:: Exercise prompt ::
When a line in the listing below contains the word "HCshort", return a copy of that line.

:: Information shown ::

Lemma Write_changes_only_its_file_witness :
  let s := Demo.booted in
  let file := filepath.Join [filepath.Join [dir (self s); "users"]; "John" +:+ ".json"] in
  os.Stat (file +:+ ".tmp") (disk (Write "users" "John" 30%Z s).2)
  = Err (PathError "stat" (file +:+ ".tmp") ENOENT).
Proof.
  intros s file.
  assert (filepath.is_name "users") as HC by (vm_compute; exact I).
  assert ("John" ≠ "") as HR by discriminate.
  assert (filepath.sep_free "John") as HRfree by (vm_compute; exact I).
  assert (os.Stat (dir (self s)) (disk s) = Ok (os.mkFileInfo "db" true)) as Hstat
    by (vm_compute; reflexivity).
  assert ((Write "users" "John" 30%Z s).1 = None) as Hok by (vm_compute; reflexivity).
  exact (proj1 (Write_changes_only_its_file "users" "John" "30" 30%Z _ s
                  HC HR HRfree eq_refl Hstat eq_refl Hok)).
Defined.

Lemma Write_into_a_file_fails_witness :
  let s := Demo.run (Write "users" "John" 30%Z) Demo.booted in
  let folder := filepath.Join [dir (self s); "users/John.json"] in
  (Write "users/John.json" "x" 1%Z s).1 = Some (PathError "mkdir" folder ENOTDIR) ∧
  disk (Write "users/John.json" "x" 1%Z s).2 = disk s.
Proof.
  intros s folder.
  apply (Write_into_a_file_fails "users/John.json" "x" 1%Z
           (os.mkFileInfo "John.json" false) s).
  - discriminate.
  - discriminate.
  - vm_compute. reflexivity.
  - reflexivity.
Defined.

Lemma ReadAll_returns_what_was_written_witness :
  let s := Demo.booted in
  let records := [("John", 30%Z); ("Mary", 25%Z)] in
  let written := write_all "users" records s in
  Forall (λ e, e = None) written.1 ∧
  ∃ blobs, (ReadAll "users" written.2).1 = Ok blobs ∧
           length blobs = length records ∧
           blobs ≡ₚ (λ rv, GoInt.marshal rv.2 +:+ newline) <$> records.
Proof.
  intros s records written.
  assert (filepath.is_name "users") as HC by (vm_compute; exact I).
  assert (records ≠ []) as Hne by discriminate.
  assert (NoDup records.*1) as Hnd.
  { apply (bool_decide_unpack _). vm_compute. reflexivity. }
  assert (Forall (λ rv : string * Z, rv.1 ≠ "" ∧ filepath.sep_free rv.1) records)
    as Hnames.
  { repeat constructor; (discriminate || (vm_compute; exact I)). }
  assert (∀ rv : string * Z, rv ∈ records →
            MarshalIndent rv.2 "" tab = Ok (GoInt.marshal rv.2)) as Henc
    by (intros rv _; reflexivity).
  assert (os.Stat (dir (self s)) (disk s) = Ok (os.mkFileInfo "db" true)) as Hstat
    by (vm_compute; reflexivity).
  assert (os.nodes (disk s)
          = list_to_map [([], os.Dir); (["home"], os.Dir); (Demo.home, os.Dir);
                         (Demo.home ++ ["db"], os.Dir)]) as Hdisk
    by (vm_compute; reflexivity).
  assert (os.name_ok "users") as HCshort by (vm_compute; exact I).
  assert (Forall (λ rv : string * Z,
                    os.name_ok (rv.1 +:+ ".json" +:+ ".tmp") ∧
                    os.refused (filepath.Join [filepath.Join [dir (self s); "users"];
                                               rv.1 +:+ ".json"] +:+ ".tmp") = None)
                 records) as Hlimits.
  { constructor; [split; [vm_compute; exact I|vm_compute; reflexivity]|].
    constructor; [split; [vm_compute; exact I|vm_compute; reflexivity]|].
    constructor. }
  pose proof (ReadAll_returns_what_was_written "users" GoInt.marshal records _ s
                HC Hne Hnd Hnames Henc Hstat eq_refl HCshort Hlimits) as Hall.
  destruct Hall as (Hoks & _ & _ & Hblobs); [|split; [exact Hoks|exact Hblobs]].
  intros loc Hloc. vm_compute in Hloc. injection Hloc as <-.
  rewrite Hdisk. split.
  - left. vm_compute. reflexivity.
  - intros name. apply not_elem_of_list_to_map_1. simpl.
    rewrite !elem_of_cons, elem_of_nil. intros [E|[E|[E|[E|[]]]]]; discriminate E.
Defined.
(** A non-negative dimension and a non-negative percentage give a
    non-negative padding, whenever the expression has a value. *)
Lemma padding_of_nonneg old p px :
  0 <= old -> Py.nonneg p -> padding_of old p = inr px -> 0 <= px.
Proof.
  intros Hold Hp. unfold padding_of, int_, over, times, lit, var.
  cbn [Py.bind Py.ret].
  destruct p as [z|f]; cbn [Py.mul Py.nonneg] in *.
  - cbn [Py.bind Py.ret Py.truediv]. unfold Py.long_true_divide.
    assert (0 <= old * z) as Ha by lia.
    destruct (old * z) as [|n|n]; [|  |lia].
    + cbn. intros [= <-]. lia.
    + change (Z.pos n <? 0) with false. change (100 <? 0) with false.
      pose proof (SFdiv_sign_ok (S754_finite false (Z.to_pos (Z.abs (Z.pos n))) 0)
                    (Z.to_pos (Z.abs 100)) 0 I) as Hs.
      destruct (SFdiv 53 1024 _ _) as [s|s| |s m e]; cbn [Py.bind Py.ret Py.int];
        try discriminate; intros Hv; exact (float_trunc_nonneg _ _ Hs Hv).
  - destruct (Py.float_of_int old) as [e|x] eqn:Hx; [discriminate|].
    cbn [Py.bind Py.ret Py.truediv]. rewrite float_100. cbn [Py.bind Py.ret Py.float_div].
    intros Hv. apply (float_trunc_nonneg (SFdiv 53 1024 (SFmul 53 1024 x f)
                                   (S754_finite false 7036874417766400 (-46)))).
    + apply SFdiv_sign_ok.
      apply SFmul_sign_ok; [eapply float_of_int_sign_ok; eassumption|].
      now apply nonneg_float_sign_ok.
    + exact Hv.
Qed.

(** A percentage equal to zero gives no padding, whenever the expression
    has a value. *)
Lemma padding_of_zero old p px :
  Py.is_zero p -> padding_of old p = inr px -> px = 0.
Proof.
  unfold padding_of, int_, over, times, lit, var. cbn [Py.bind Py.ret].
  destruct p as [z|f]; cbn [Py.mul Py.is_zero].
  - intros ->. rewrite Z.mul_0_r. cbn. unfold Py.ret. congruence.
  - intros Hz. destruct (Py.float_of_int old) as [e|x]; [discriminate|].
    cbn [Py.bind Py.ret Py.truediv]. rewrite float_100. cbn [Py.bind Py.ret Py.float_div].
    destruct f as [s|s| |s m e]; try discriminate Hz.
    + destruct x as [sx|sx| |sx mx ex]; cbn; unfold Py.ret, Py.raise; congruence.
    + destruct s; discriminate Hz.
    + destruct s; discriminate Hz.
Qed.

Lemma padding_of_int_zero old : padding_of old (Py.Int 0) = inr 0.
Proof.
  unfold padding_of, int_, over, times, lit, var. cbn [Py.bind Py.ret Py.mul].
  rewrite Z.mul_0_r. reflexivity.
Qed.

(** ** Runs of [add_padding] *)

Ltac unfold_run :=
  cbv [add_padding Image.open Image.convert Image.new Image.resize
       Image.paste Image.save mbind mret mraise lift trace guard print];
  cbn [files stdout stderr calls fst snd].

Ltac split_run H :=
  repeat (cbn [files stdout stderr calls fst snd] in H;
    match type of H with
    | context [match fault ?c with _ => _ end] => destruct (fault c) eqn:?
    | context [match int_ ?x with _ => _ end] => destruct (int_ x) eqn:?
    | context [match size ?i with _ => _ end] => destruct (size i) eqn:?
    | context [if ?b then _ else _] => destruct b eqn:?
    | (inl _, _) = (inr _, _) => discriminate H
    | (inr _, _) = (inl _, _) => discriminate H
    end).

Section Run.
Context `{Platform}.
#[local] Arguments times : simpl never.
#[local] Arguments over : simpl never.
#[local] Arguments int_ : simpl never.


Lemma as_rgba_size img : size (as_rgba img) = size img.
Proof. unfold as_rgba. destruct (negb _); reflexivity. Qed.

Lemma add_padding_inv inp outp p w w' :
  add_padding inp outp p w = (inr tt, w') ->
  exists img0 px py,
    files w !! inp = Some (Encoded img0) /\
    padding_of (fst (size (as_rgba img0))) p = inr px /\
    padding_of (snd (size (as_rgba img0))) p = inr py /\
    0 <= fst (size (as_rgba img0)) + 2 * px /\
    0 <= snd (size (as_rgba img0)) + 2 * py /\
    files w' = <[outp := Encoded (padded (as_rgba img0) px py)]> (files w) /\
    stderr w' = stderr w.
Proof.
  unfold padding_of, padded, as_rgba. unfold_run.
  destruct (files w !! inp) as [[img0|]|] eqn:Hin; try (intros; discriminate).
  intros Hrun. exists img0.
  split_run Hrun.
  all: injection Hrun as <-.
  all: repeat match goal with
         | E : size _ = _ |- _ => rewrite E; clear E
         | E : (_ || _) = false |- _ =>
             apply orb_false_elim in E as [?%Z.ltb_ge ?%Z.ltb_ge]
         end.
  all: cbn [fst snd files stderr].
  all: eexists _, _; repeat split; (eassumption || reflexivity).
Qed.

--

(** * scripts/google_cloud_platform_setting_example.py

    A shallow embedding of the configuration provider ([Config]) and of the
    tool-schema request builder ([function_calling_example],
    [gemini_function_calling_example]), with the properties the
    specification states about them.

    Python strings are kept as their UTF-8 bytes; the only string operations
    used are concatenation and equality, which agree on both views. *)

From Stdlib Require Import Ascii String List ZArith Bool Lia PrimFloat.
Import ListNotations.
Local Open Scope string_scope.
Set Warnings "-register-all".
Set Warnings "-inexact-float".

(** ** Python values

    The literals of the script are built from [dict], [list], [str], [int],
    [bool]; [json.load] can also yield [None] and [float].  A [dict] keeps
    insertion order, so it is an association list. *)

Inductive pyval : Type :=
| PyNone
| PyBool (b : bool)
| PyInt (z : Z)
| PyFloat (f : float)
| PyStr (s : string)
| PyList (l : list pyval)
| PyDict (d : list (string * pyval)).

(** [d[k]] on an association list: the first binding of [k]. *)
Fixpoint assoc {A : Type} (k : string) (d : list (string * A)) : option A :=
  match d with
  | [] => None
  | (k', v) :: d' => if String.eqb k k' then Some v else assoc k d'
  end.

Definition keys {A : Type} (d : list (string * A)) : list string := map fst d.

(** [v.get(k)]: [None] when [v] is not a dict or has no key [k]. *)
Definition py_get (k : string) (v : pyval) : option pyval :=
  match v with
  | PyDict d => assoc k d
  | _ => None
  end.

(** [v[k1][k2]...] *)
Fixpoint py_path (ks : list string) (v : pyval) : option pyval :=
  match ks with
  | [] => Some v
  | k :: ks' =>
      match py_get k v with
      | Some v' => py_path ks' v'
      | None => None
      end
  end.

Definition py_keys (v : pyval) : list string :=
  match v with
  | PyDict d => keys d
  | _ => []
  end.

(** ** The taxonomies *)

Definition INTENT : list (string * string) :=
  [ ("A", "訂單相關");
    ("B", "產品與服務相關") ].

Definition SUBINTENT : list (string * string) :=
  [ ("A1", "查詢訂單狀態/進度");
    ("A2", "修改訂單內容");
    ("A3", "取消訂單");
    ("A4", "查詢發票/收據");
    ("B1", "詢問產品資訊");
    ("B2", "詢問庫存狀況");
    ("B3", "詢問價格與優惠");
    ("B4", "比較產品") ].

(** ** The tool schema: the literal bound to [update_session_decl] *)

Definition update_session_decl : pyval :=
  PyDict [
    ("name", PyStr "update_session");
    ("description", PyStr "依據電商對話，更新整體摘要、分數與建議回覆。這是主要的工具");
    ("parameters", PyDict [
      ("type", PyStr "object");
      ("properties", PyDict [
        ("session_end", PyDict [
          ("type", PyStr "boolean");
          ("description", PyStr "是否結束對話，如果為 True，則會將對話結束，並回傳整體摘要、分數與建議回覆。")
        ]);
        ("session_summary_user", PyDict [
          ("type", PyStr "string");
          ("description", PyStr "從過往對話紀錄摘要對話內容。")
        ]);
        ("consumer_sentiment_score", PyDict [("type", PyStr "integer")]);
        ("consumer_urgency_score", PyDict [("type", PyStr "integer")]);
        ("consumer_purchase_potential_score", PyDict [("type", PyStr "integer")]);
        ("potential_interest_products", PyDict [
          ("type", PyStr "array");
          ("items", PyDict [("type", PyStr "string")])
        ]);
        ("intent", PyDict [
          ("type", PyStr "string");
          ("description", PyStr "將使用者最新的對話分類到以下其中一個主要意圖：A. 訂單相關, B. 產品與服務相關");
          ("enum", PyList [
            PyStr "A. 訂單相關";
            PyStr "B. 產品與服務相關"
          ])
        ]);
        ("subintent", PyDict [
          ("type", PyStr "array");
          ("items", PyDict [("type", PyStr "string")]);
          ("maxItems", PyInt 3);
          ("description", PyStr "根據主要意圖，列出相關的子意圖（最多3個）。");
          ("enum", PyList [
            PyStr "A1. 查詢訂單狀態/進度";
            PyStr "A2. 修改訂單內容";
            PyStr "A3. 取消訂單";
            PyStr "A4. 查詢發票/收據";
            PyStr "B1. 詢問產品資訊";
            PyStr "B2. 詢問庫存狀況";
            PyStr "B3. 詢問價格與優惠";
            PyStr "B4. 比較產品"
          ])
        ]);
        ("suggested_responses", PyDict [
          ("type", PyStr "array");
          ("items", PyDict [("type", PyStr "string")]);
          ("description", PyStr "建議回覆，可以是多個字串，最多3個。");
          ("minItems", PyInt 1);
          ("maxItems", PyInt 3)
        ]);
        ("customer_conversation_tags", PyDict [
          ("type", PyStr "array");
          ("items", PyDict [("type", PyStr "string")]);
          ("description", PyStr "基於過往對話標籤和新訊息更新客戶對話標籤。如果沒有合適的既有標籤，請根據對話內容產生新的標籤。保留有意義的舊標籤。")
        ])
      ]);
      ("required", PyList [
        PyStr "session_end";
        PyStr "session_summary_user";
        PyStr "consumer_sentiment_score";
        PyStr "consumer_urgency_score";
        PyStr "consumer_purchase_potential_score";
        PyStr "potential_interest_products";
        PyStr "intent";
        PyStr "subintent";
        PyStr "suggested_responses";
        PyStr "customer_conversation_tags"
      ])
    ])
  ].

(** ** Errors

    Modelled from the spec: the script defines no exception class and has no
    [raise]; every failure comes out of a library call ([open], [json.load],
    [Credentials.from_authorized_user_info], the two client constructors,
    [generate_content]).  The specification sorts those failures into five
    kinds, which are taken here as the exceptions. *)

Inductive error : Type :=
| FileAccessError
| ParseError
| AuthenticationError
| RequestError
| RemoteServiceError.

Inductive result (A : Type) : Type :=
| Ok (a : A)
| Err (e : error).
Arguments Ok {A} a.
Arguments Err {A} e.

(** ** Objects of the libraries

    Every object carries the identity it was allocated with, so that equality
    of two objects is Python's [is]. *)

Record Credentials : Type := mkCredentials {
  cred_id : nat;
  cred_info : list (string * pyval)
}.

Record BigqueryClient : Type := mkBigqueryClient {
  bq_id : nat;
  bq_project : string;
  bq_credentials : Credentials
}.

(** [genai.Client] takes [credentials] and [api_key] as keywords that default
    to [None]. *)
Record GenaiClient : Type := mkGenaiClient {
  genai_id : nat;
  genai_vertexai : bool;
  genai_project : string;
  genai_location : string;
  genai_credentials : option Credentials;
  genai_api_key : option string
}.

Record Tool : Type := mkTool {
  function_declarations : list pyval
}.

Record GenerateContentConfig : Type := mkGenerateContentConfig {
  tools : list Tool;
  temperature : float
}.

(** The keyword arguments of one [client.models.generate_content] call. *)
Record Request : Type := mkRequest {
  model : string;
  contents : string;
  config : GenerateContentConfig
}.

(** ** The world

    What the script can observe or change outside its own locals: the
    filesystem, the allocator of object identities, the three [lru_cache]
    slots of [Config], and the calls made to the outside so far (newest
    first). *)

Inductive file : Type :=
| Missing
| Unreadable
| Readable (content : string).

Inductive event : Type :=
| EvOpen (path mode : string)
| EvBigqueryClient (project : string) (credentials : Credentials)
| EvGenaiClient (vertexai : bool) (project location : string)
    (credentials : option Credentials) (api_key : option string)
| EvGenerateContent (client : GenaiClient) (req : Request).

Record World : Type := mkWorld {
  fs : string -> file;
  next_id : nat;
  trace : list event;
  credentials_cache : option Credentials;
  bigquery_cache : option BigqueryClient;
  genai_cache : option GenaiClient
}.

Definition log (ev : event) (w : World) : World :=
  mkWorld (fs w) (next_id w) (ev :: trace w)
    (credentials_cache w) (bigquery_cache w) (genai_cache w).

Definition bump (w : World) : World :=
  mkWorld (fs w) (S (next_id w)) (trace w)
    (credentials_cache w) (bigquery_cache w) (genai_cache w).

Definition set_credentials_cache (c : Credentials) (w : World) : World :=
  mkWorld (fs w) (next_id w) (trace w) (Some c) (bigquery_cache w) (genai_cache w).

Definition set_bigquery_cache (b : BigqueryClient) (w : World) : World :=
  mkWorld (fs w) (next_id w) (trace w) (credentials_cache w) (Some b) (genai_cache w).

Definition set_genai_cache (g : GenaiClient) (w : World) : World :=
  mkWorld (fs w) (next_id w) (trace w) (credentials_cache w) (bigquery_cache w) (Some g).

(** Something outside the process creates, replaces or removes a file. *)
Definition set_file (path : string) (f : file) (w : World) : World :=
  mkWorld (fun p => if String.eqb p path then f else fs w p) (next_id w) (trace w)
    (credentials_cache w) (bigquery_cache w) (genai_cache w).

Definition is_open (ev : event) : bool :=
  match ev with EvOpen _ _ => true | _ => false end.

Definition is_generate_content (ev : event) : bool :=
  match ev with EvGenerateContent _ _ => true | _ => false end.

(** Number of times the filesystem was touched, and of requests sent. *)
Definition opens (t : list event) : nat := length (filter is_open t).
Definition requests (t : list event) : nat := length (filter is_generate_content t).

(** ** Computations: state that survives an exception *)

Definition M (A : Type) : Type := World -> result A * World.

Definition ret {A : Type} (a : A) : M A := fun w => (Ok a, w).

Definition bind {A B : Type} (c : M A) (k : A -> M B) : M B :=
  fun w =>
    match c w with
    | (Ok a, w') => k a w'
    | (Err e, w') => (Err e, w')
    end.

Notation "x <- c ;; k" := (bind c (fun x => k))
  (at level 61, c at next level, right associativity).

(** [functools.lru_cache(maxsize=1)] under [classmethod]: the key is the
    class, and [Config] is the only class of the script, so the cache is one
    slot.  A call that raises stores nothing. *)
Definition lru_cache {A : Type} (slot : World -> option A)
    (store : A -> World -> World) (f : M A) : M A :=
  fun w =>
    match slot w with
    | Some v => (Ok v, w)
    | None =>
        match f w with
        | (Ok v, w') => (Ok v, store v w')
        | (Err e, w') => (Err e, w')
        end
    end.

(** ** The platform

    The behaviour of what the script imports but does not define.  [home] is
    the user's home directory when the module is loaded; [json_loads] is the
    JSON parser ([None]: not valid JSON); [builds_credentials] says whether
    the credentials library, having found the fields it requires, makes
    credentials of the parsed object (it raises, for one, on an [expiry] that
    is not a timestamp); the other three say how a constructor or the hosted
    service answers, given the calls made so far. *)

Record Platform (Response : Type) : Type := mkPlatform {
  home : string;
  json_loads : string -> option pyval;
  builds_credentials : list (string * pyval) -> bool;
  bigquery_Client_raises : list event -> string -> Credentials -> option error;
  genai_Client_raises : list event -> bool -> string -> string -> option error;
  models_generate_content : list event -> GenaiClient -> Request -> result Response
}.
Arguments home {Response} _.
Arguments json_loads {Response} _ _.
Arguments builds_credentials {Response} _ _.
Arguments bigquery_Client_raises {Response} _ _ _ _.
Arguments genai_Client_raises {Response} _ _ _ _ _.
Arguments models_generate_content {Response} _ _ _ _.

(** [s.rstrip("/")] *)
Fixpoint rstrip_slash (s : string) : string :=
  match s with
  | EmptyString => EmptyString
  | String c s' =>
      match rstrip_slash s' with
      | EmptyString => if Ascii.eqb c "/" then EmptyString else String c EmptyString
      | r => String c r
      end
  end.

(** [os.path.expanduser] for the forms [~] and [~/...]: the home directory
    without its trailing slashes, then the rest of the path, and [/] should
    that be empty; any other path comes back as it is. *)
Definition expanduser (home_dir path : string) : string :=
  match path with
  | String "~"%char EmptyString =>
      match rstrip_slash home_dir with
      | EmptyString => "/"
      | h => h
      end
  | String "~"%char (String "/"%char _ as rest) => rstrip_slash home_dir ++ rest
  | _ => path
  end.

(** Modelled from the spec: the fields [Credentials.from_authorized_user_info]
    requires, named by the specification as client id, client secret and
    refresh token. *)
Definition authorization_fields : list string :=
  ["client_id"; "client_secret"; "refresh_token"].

:: Answer to the problem ::
  assert (os.name_ok "users") as HCshort by (vm_compute; exact I).
                HC Hne Hnd Hnames Henc Hstat eq_refl HCshort Hlimits) as Hall.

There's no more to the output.